_What is being asked_
Lines before the one containing "handler answers. *)" are to be left out; that line and all after it, through the end of the material below, are to be written out exactly.

_Dataset excerpts_

(* ------------------------------------------------------------------ *)
(** ** The broker on concrete events *)
(* ------------------------------------------------------------------ *)

Example help_command_effect :
  @PRB_HandleEvent (fixed_endpoint None) example_broker (example_event "..list")
  = Ret ({| patterns := patterns example_broker; msgsActn := 1; msgsRcvd := 1 |},
         [Send {| IsCmdOutput := true; Origin := None; ReplyBroker := None;
                  ReplyTarget := EmptyString; Actor := EmptyString;
                  Avatar := EmptyString;
                  Text := "say list" +:+ String "010"%char "say is";
                  RawText := EmptyString; ContentBlocks := []; ts := 0 |}]).
Proof. reflexivity. Qed.

(** C2, counterexample.  After [Setup] the help handler stands before the
    configured patterns.  The text "..list" matches the expressions of both
    configured patterns, and yet the first of them is not started: the help
    handler answers. *)
Lemma help_command_preempts_first_match :
  ¬ @first_match_acts (fixed_endpoint None) example_broker
      (example_event "..list").
Proof.
  intros Hc.
  destruct (Hc [] (example_pattern "list") [example_pattern "is"])
    as (prb' & named & Heq).
  - reflexivity.
  - constructor.
  - discriminate.
  - rewrite help_command_effect in Heq. discriminate.
Qed.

_Final answer_
    handler answers. *)
Lemma help_command_preempts_first_match :
  ¬ @first_match_acts (fixed_endpoint None) example_broker
      (example_event "..list").
Proof.
  intros Hc.
  destruct (Hc [] (example_pattern "list") [example_pattern "is"])
    as (prb' & named & Heq).
  - reflexivity.
  - constructor.
  - discriminate.
  - rewrite help_command_effect in Heq. discriminate.
Qed.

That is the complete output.